By Joe Whalen
A decade of stunted bids to grow pumpkins ended with a dramatic windfall last month for a Vietnam veteran and his family in Floral Park.
Jack Verrelli, a 61-year-old electrician, said he was shocked to find an 88-pound pumpkin on the ground in the backyard of 86-46 261st St., where he lives with his wife Anne. Verrelli, a self-described “amateur gardener,” had planted pumpkin seeds every August for the past 10 years — efforts that, until this September, had always produced dubious results.
“I was absolutely amazed. I’d never had any success with pumpkins,” said Verrelli, whose backyard features a wide bed of impatiens beneath the burgundy leaves of a Japanese maple. “They would grow to the size of golf balls and rot off, just fall off [the vine] and die.”
The exhilarating discovery took place on a somber first year anniversary.
“On Sept. 11, I noticed a huge pumpkin in the middle of a bush that must have been blown down by the wind,” said Verrelli, a Nassau Co. Chapter 82 Vietnam Veterans of American member who survived two months of perimeter fighting in Ben Cat with the 1st Division Artillery before contracting dengue fever. “If you remember that day, the wind was blowing like the tail end of a hurricane, like 40 miles an hour.”

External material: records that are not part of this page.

(* ===== verification/AgProfiles.v ===== *)
(** The session profiles that the agentic interface knows,
    [docker/agentic-interface/tools/profiles.py]: they are read from the Hub's
    configuration, kept for five minutes, and the last good ones for as long as no other
    are read. [yaml.safe_load] gives a JSON value, its keys as texts; where a value is of
    another kind than a profile has, an error is raised. *)
From S2P Require Import Prelude PyJson PyText PyTime PyFloat PyValue AgErrors AgAuth AgTools.
Open Scope Z_scope.

Definition _K8S_API : string := "https://kubernetes.default.svc".
Definition _CONFIGMAP : string := "jupyterhub-config".

(** An option's choices by key, with their labels, and the GPUs that some ask for. *)
Record Choices := mkChoices { o_display_name : string; o_choices : list (string * string); o_default : option string; o_gpu : list (string * string) }.
Record Profile := mkProfile { display_name : string; slug : string; is_default : bool; description : string; options : list (string * Choices) }.

Definition _slug (name : string) : string :=
  str_strip_of (fun c => Ascii.eqb c "-") (sub_runs is_alnum_lower false (str_lower name)).
Definition _gpu_label (label : string) (resource : option string) (free : option (list (string * Z))) : string :=
  match resource, free with
  | Some resource, Some free =>
      if String.eqb resource "" then label else
      let base := removesuffix " - subject to availability" label in
      let count := dget_or resource 0 free in
      if count <=? 0 then base ++ " — none available right now (do not select)" else base ++ " — " ++ pretty count ++ " available now"
  | _, _ => label
  end.
(** [None] where it raises. *)
Fixpoint gpu_in (limits : list (string * json)) : option string :=
  match limits with
  | [] => None
  | (resource, amount) :: limits =>
      if startswith "nvidia.com/" resource && (match int_of amount with Some n => 0 <? n | None => false end) then Some resource else gpu_in limits
  end.
Definition _gpu_resource (override : json) : option (option string) :=
  limits ← get_of "extra_resource_limits" (j_or override (JObj []));
  match j_or limits (JObj []) with JObj o => Some (gpu_in o) | _ => None end.

(** [re.sub(r"<[^>]+>", "", s)] *)
Fixpoint drop_tags (fuel : nat) (s : string) : string :=
  match fuel, s with
  | S fuel, String c s' =>
      match (if Ascii.eqb c "<" then tag_end s' else None) with Some rest => drop_tags fuel rest | None => String c (drop_tags fuel s') end
  | _, _ => ""
  end.
(** One choice: its label, whether it is a default, and the GPU that it asks for. *)
Definition choice_of (ck : string) (cv : json) : option (string * bool * option string) :=
  if is_obj cv then gpu ← _gpu_resource (jget "kubespawner_override" cv); Some (str_of (jget_or "display_name" (JStr ck) cv), truthy (jget "default" cv), gpu)
  else Some (str_of cv, false, None).
Definition add_choice (acc : Choices) (kv : string * json) : option Choices :=
  '(label, dflt, gpu) ← choice_of kv.1 kv.2;
  Some (mkChoices (o_display_name acc) (dset kv.1 label (o_choices acc))
    (match o_default acc with Some d => Some d | None => if dflt : bool then Some kv.1 else None end)
    (match gpu with Some resource => if String.eqb resource "" then o_gpu acc else dset kv.1 resource (o_gpu acc) | None => o_gpu acc end)).
(** The items of [j or {}]. *)
Definition items_or (j : json) : option (list (string * json)) := match j_or j (JObj []) with JObj o => Some o | _ => None end.
Definition option_of (kv : string * json) : option (string * Choices) :=
  choices ← get_of "choices" kv.2; items ← items_or choices;
  name ← get_else "display_name" (JStr kv.1) kv.2;
  parsed ← ofold add_choice (mkChoices (str_of name) [] None []) items;
  Some (kv.1, parsed).
Definition profile_of (p : json) : option Profile :=
  match jget_or "display_name" (JStr "") p, jget_or "description" (JStr "") p with
  | JStr name, JStr raw_desc =>
      items ← items_or (jget "profile_options" p);
      opts ← mapM option_of items;
      Some (mkProfile name (match jget "slug" p with JStr s => or_else s (_slug name) | _ => _slug name end)
        (truthy (jget "default" p)) (str_strip (drop_tags (String.length raw_desc) raw_desc)) opts)
  | _, _ => None
  end.
Section Profiles.
Context (safe_load : string -> option json).
Definition _parse_profiles (values_yaml : string) : option (list Profile) :=
  match safe_load values_yaml with
  | Some values =>
      let singleuser := j_or (jget "singleuser" values) (JObj []) in
      match jget "profileList" singleuser with JArr raw => mapM profile_of (List.filter is_obj raw) | _ => Some [] end
  | None => Some []
  end.

(** ** Reading them *)

(** The cached profiles, if they are fresh; the token of the service account, if there is
    one; the Hub's ConfigMap. *)
Inductive PReq := Fresh | Store (profiles : list Profile) | ReadToken | GetConfigMap (url token : string).
Definition PAns (r : PReq) : Type :=
  match r with Fresh => option (list Profile) | Store _ => unit | ReadToken => option string | GetConfigMap _ _ => (Resp + RequestExc)%type end.
(** What was read last, and why the last read failed. *)
Record Kept := mkKept { _last_good : list Profile; _last_error : option string }.
#[local] Instance eta_kept : Eta Kept := {| eta_of := fun k => mkKept (_last_good k) (_last_error k) |}.
Definition PM (A : Type) : Type := M (sigT PAns) Kept Exc A.
Context (svc : service PReq PAns) (namespace : string).
Definition failing (why : string) : PM (option string) := mmod (fun k => k <| _last_error := Some why |>) ≫= fun _ => mret None.
Definition values_in (resp : Resp) : json :=
  match json_body resp with Some payload => jget "values.yaml" (jget "data" payload) | None => JNull end.
Definition _read_configmap : PM (option string) :=
  token ← (mcall svc ReadToken : PM (option string));
  match token with
  | None => failing "this service is not running inside Kubernetes (no service-account token), so the JupyterHub configuration cannot be read"
  | Some token =>
      reply ← (mcall svc (GetConfigMap (_K8S_API ++ "/api/v1/namespaces/" ++ namespace ++ "/configmaps/" ++ _CONFIGMAP) (str_strip token)) : PM (Resp + RequestExc));
      match reply with
      | inr exc => failing ("Kubernetes API unreachable — " ++ describe_exception exc)
      | inl resp =>
          let code := status_code resp in
          if code =? 403 then failing ("the agentic-interface service account is not allowed to read ConfigMap '" ++ _CONFIGMAP ++ "' in namespace '" ++ namespace ++ "' (Kubernetes API HTTP 403) — an RBAC problem on the facility side")
          else if code =? 404 then failing ("ConfigMap '" ++ _CONFIGMAP ++ "' does not exist in namespace '" ++ namespace ++ "' (Kubernetes API HTTP 404)")
          else if negb (code =? 200) then
            let detail := response_detail resp 120 in
            failing ("Kubernetes API returned HTTP " ++ pretty code ++ (if String.eqb detail "" then "" else " — " ++ detail))
          else match values_in resp with
          | JNull => failing ("ConfigMap '" ++ _CONFIGMAP ++ "' has no values.yaml entry")
          | values => mmod (fun k => k <| _last_error := None |>) ≫= fun _ => mret (Some (str_of values))
          end
      end
  end.
(** With the lock held: another task may have read them meanwhile. *)
Definition refresh : PM (list Profile) :=
  fresh ← (mcall svc Fresh : PM (option (list Profile)));
  match fresh with
  | Some profiles => mret profiles
  | None =>
      raw ← _read_configmap;
      let stale : PM (list Profile) := k ← mget; mret (_last_good k) in
      match raw with
      | Some raw =>
          if String.eqb raw "" then stale else
          match _parse_profiles raw with
          | None => raise Uncaught
          | Some [] => mmod (fun k => k <| _last_error := Some "the JupyterHub configuration was read but contains no parseable singleuser.profileList"%string |>) ≫= fun _ => stale
          | Some profiles => (mcall svc (Store profiles) : PM unit) ≫= fun _ => mmod (fun k => k <| _last_good := profiles |>) ≫= fun _ => mret profiles
          end
      | None => stale
      end
  end.
Definition get_profiles : PM (list Profile) :=
  fresh ← (mcall svc Fresh : PM (option (list Profile)));
  match fresh with Some profiles => mret profiles | None => refresh end.
End Profiles.

Definition labelled_choices (option : Choices) : list (string * string) :=
  map (fun kv => (kv.1, if bool_decide (o_default option = Some kv.1) then (kv.2 ++ " (default)")%string else kv.2)) (o_choices option).
(** By slug or display name; of the name alone the case does not matter. *)
Definition find_profile (profiles : list Profile) (name : string) : option Profile :=
  let key := str_lower (str_strip name) in
  List.find (fun p => String.eqb (slug p) key || String.eqb (str_lower (display_name p)) key) profiles.
Definition in_quotes (s : string) : string := String "034" (s ++ String "034" "").
Definition choice_lines (free : option (list (string * Z))) (option : Choices) : list string :=
  map (fun kv => "    `" ++ in_quotes kv.1 ++ "` → " ++ _gpu_label kv.2 (dget kv.1 (o_gpu option)) free)%string (labelled_choices option).
Definition profile_text (free : option (list (string * Z))) (p : Profile) : string :=
  str_join (String "010" "")
    ([("## " ++ display_name p ++ if is_default p then "  *(default)*" else "")%string; ("slug: `" ++ in_quotes (slug p) ++ "`")%string]
     ++ (if String.eqb (description p) "" then [] else ["_" ++ description p ++ "_"]%string)
     ++ match options p with
        | [] => []
        | opts => (String "010" "" ++ "Option keys and valid values:")%string
            :: concat (map (fun kv => ("  **" ++ in_quotes kv.1 ++ "** — " ++ o_display_name kv.2)%string :: choice_lines free kv.2) opts)
        end)%list.
Definition has_gpu (profiles : list Profile) : bool := existsb (fun p => existsb (fun kv => match o_gpu kv.2 with [] => false | _ => true end) (options p)) profiles.
(** The tool's answer, from the profiles, why there are none, and the GPUs that are free. *)
Definition list_af_profiles (profiles : list Profile) (error : option string) (free : option (list (string * Z))) (gpu_error : option string) : res Exc string :=
  match profiles with
  | [] => Err (Fails (UpstreamError ("Could not read profile list — " ++ or_else (default ""%string error) "unknown reason"
            ++ ". This is a problem on the facility side, not with the request: try again in a minute, and contact AF support if it persists. start_af_session(use_defaults=True) still works — the Hub applies its own default profile.")))
  | _ =>
      let free := if has_gpu profiles then free else None in
      Ok (str_join (String "010" (String "010" ""))
        (("# " ++ pretty (Z.of_nat (List.length profiles)) ++ " available profile(s)" ++ String "010" "")%string :: map (profile_text free) profiles
         ++ if has_gpu profiles && negb (match free with Some _ => true | None => false end)
            then ["Note: live GPU availability is unknown right now (" ++ or_else (default "" gpu_error) (PROMETHEUS_NAME ++ " did not answer")
                  ++ "), so GPU choices are listed without live counts and a GPU flavour may turn out to be exhausted when the session starts."]%string
            else [])%list)
  end.
Example parsed :
  option_map (map (fun p => (slug p, is_default p, description p, map (fun kv => (kv.1, o_choices kv.2, o_default kv.2, o_gpu kv.2)) (options p))))
    (_parse_profiles (fun _ => Some (JObj [("singleuser", JObj [("profileList", JArr [JObj [("display_name", JStr "A GPU -- big"); ("description", JStr "<b>fast</b> "); ("default", JBool true);
      ("profile_options", JObj [("0-gpu", JObj [("choices", JObj [("none", JStr "No GPU"); ("a", JObj [("display_name", JStr "A100"); ("default", JBool true); ("kubespawner_override", JObj [("extra_resource_limits", JObj [("nvidia.com/gpu", JStr "1")])])])])])])]])])])) "")
  = Some [("a-gpu-big", true, "fast", [("0-gpu", [("none", "No GPU"); ("a", "A100")], Some "a", [("a", "nvidia.com/gpu")])])]%string.
Proof. vm_compute. reflexivity. Qed.

(** *** Lemmas *)

Section Reasons.
Context (safe_load : string -> option json) (svc : service PReq PAns) (namespace : string).
(** The configuration that was read is an empty text. *)
Definition read_empty : Prop := exists h url token resp, svc h (GetConfigMap url token) = inl resp /\ str_of (values_in resp) = ""%string.
Definition read_told (k : Kept) (r : res Exc (option string)) (k' : Kept) : Prop :=
  _last_good k' = _last_good k /\
  match r with Ok None => _last_error k' <> None | Ok (Some raw) => raw = ""%string -> read_empty | Err _ => True end.
Lemma failing_told why k h : wp (failing why) k h (fun r k' _ => read_told k r k').
Proof. unfold failing. by apply wp_bind, wp_mod, wp_ret. Qed.
Lemma configmap_told k h : wp (_read_configmap svc namespace) k h (fun r k' _ => read_told k r k').
Proof.
  unfold _read_configmap. do 2 wp_step. destruct (svc _ ReadToken); [|apply failing_told]. do 2 wp_step.
  destruct (svc _ (GetConfigMap _ _)) as [resp|exc] eqn:Er; [|apply failing_told]. cbv zeta. repeat (case_match; [by apply failing_told|]).
  destruct (values_in resp) eqn:Ev; [apply failing_told|..]; apply wp_bind, wp_mod, wp_ret; (split; [done|]); intros E; rewrite <- Ev in E.
  all: do 4 eexists; split; [exact Er|exact E].
Qed.
(** A list that is empty has a reason, unless what was read is an empty text; and what was
    good once is given as long as nothing else is. The cache never holds an empty list. *)
Lemma refresh_reason k h : (forall h, svc h Fresh <> Some []) ->
  wp (refresh safe_load svc namespace) k h (fun r k' _ => forall l, r = Ok l ->
    (_last_good k <> [] -> l <> []) /\ (l = [] -> _last_error k' <> None \/ read_empty)).
Proof.
  intros Hfresh. unfold refresh. do 2 wp_step. destruct (svc _ Fresh) as [profiles|] eqn:Ef.
  { apply wp_ret. intros l [= <-]. assert (profiles <> []) by (intros ->; by apply (Hfresh h)). by split. }
  apply wp_bind. eapply wp_mono; [apply configmap_told|]. intros [[raw|]|e] k' h' [Hg Hr]; [|do 2 wp_step; apply wp_ret; intros l [= <-]; rewrite Hg; auto|done].
  destruct (String.eqb_spec raw ""); [do 2 wp_step; apply wp_ret; intros l [= <-]; rewrite Hg; auto|].
  destruct (_parse_profiles safe_load raw) as [[|p ps]|]; [| |by apply wp_raise].
  - apply wp_bind, wp_mod, wp_bind, wp_get, wp_ret. intros l [= <-]. cbn. rewrite Hg. split; [done|]. by left.
  - do 2 wp_step. apply wp_bind, wp_mod, wp_ret. by intros l [= <-].
Qed.
End Reasons.
(** An empty configuration: no profiles, and no reason. *)
Definition empty_config (h : list (sigT PAns)) (r : PReq) : PAns r :=
  match r with
  | Fresh => None | Store _ => tt | ReadToken => Some "t"
  | GetConfigMap _ _ => inl (mkResp 200 (Some "") (Some (JObj [("data", JObj [("values.yaml", JStr "")])])))
  end%string.
Lemma empty_config_no_reason : (get_profiles (fun _ => None) empty_config "cms" (mkKept [] None) []).1 = (Ok [], mkKept [] None).
Proof. reflexivity. Qed.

The enormous fruition arose out of a potent dose of waste.
Unlike seasons past, Verrelli planted this year’s seeds with a handful of material taken from Anne’s compost bin — a large green cylinder that stands beside the flowerbed in the backyard. After one pumpkin grew to about five pounds, he placed it atop the 12-foot bush.
However, Verrelli said he did not witness the development, as the pumpkin grew hidden from view within the shrub’s leaves.
“It was a complete surprise. The organic and fertile composition of it must have been just right,” Verrelli said of his wife’s compost. “I’m not an expert when it comes to growing. It was just pot luck, I guess.”
The man with the green thumb lugged the pumpkin across the wooden deck of his pool and weighed it with a neighbor’s bathroom scale. He recently took pictures of his prize — shots he plans to send to family members and friends.
One of the Floral Park couple’s seven children thinks highly of the grass roots production.
“I’m impressed,” said Valentina Verrelli, 23, a biology major at LIU-Southhampton who plans to become a veterinarian. “My father is an impressive gardener — an impressive amateur.”
Verrelli said he may ask his wife to make pumpkin pie. First, however, he wants the neighbors to see his oversized creation.
“I’m going to try to save it as long as I can,” he said. “Maybe I’ll put it on the front stoop with a sign on it: Homegrown, 88 pounds.”